• Exercise goal
For the word "congruence", give the number of lines in these entries that contain it, with nothing else.

• Stored data entries
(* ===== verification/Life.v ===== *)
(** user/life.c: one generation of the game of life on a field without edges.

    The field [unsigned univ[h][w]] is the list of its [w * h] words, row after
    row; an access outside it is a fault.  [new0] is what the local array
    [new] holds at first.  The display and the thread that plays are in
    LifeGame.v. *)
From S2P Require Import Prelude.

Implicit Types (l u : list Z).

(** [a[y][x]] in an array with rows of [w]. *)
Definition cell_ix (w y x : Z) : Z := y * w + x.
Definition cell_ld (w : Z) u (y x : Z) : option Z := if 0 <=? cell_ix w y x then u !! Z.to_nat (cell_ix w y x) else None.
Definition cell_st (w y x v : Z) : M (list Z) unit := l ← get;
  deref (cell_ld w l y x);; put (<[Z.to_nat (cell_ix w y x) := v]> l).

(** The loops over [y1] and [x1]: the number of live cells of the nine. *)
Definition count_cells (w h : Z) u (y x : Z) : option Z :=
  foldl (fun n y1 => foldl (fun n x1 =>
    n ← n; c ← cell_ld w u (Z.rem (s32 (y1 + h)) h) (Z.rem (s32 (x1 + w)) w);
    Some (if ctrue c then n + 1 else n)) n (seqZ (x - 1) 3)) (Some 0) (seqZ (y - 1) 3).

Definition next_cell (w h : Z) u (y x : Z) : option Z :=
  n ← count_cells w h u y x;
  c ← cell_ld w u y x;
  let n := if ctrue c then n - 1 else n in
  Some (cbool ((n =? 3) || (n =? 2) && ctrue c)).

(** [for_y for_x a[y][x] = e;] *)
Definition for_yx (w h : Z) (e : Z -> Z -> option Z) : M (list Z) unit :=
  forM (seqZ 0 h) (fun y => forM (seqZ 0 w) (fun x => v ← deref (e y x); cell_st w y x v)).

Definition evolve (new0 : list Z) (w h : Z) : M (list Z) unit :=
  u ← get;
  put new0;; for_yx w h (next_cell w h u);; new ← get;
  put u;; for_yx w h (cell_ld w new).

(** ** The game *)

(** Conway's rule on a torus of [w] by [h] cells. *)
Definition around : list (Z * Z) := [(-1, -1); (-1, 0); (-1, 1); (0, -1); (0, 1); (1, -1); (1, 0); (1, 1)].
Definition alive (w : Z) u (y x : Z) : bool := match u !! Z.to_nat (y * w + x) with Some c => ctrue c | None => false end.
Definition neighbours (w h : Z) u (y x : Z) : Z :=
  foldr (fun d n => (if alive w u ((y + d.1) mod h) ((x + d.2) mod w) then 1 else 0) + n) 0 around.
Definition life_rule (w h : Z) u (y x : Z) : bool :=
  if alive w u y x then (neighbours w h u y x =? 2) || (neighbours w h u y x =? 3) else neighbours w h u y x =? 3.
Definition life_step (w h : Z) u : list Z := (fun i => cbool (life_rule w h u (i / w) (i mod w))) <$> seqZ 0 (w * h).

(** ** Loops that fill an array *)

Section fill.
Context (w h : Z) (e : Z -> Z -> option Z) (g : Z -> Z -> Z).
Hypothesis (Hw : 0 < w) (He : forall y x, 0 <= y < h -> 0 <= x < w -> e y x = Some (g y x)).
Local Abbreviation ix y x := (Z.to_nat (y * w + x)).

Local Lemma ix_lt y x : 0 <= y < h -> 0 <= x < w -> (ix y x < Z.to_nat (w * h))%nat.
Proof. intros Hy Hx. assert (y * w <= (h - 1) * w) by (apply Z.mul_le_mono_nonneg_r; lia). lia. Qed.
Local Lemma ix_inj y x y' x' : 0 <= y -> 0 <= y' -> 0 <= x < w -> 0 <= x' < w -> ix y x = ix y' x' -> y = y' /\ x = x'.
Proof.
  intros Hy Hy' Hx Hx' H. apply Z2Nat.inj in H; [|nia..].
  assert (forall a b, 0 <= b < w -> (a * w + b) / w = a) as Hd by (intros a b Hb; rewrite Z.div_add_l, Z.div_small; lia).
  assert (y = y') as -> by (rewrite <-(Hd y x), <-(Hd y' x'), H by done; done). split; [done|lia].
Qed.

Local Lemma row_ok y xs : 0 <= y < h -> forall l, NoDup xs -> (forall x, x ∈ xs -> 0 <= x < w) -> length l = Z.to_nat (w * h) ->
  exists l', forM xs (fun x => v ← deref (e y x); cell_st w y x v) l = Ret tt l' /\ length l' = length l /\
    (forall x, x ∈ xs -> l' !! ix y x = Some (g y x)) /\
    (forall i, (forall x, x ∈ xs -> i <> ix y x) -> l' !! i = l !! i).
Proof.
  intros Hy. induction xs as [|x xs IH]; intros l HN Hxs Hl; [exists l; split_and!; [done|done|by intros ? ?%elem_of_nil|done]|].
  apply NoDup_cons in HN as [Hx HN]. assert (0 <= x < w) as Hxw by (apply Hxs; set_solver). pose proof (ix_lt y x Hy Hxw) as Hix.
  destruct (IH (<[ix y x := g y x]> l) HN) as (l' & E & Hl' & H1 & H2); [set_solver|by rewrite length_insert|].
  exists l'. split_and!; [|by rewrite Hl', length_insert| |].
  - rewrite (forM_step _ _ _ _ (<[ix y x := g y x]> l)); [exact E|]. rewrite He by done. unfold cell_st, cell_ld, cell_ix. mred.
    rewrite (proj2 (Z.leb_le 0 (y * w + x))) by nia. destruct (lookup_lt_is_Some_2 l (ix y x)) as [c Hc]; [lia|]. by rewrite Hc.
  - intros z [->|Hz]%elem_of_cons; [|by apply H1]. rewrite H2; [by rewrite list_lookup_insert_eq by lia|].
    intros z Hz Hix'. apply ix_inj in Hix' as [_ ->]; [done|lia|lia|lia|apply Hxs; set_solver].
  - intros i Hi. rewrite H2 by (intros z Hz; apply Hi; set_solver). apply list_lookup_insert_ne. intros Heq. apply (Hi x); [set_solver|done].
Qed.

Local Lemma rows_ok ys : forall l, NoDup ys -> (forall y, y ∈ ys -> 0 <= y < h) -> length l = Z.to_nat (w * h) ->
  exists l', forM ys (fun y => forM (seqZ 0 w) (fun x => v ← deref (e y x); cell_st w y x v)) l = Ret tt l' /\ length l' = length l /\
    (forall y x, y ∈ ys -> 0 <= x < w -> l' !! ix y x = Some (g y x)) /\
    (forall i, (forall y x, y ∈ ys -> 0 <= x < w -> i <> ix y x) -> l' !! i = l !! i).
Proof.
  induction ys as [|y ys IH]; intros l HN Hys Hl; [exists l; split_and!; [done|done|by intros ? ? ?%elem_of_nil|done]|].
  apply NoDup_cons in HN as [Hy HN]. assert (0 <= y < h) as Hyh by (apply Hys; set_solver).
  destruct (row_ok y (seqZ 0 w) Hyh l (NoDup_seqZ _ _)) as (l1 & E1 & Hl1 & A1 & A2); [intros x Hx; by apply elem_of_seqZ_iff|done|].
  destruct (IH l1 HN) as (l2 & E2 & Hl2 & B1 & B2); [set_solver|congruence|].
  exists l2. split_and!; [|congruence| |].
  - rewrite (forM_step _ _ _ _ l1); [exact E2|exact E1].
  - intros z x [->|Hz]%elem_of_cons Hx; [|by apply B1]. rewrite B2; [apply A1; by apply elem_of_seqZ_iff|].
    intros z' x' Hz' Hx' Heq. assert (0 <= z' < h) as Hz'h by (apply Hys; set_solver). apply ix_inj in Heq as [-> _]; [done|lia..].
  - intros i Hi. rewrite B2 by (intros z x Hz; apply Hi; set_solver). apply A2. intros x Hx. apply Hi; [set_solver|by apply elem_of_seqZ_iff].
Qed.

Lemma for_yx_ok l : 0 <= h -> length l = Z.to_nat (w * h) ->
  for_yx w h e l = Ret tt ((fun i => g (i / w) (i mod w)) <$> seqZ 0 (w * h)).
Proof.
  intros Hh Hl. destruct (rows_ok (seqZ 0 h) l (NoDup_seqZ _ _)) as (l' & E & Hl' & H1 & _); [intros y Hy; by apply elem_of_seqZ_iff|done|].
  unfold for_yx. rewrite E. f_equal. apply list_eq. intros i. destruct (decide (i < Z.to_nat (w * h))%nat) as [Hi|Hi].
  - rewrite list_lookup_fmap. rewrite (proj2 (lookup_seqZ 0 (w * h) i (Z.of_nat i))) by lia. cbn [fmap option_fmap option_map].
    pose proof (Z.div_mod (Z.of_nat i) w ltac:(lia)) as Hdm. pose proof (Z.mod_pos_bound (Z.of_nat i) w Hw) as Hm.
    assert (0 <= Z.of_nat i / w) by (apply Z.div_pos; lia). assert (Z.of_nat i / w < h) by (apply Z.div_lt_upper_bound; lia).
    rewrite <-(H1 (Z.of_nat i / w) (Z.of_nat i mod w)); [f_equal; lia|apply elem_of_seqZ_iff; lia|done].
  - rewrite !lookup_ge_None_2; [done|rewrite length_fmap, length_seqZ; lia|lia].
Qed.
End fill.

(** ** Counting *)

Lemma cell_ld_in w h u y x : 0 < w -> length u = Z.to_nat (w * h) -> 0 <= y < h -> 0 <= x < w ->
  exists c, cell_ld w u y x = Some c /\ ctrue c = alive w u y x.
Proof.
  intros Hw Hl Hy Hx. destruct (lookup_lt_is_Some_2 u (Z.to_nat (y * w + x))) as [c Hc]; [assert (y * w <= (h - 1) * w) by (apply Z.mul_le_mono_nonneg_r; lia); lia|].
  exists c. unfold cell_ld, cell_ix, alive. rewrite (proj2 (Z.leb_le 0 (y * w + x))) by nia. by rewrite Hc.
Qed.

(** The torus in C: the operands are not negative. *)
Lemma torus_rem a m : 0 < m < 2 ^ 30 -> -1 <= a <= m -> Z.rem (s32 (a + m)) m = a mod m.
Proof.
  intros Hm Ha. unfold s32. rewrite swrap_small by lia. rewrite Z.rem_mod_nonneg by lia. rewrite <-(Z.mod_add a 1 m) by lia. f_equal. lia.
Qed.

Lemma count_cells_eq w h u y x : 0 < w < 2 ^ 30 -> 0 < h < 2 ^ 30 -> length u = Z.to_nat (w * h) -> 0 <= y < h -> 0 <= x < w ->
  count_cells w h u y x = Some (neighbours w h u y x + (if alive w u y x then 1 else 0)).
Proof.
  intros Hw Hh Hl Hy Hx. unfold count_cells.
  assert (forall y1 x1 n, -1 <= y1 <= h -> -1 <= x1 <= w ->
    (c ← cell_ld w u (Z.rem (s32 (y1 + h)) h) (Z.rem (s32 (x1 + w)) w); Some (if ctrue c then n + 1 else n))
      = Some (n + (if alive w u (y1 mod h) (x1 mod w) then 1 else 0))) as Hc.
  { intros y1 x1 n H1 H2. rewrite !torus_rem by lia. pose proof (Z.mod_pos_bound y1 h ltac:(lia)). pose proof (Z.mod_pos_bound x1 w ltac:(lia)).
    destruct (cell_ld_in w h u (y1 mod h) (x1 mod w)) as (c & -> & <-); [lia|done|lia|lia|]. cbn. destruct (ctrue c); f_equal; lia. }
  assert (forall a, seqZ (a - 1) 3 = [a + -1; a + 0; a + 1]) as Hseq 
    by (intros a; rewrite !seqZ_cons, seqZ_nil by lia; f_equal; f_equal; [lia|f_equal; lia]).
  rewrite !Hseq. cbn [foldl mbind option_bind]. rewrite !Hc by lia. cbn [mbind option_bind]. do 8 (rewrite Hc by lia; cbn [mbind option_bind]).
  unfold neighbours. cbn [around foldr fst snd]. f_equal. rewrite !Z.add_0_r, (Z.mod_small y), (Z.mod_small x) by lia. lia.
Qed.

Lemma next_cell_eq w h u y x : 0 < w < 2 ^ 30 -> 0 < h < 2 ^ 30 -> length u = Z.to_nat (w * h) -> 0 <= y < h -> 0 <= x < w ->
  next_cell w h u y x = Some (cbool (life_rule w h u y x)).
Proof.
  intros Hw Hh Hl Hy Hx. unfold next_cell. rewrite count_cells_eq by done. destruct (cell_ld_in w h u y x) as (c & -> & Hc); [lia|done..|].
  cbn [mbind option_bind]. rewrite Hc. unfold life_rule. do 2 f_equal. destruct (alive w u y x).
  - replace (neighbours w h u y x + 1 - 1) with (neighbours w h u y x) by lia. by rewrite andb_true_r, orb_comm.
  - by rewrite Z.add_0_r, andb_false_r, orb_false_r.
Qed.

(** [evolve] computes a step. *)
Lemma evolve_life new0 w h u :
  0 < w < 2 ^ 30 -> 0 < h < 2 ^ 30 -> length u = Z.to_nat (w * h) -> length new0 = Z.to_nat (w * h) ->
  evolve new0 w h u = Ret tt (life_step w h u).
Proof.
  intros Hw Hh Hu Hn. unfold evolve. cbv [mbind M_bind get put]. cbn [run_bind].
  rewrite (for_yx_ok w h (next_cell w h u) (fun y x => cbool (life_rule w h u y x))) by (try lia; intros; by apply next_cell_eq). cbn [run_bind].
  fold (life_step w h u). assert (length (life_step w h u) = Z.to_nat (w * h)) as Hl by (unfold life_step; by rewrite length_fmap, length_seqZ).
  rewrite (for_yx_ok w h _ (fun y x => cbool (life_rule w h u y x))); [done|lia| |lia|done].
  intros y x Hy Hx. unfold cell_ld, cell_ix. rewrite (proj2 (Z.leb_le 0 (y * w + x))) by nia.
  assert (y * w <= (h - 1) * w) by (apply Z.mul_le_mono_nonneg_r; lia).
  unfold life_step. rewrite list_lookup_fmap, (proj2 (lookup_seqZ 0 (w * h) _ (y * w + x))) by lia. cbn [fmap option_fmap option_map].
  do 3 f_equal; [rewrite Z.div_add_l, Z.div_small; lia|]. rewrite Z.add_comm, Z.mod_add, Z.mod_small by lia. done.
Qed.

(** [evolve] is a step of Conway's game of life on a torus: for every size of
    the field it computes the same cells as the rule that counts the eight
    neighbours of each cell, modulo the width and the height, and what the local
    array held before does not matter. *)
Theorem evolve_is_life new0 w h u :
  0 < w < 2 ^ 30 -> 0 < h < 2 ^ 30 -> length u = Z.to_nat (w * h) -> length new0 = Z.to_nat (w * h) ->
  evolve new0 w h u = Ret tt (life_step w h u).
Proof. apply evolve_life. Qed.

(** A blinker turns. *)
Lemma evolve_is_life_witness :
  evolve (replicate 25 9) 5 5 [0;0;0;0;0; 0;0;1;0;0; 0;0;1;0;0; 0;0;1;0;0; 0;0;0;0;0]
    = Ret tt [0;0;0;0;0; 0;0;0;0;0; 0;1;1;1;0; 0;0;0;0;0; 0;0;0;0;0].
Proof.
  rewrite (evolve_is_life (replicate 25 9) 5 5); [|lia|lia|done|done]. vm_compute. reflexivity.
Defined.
--
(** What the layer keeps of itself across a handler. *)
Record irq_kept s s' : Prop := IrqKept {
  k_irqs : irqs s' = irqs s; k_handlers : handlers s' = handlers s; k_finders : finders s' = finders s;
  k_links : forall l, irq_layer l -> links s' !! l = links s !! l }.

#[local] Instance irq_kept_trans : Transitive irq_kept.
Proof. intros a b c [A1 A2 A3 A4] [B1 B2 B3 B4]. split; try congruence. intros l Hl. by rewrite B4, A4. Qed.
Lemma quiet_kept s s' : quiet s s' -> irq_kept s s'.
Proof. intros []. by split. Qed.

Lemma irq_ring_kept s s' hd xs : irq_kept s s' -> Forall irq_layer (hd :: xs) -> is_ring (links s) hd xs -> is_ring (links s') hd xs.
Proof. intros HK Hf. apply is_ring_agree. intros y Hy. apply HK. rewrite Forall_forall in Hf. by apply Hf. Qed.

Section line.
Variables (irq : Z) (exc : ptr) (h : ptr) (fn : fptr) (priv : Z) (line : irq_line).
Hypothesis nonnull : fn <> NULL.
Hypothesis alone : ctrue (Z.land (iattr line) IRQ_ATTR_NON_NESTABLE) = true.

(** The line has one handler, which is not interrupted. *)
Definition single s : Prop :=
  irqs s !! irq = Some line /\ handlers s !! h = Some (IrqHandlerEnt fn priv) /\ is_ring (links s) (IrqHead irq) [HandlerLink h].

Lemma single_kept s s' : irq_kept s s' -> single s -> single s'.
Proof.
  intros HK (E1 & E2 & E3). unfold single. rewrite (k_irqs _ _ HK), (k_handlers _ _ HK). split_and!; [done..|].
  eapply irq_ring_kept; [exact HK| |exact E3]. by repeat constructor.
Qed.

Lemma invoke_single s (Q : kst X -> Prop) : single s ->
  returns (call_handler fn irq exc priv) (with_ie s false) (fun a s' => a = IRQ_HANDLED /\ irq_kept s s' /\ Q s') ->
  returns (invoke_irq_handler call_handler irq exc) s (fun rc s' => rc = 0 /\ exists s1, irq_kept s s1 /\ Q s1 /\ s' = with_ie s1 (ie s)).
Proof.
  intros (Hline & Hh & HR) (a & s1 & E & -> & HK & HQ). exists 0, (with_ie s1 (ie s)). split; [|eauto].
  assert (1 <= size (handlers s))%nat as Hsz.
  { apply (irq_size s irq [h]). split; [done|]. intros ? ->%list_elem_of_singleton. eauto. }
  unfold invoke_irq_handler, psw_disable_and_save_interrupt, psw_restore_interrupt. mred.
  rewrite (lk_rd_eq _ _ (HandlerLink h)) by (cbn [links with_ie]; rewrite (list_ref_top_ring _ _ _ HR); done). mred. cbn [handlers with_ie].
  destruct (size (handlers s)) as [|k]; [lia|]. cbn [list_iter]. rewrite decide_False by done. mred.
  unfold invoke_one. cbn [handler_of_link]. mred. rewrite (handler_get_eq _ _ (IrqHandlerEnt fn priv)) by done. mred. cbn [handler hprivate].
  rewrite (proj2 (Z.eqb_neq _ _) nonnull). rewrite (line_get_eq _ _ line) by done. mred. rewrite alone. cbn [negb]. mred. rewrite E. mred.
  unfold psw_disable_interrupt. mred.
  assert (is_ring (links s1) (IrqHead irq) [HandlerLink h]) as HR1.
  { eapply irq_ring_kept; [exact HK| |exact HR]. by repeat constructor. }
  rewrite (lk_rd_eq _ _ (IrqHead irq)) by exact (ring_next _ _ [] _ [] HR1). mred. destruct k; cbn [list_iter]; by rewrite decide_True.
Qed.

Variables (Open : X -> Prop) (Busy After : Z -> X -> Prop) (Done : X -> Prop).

• Exercise response
3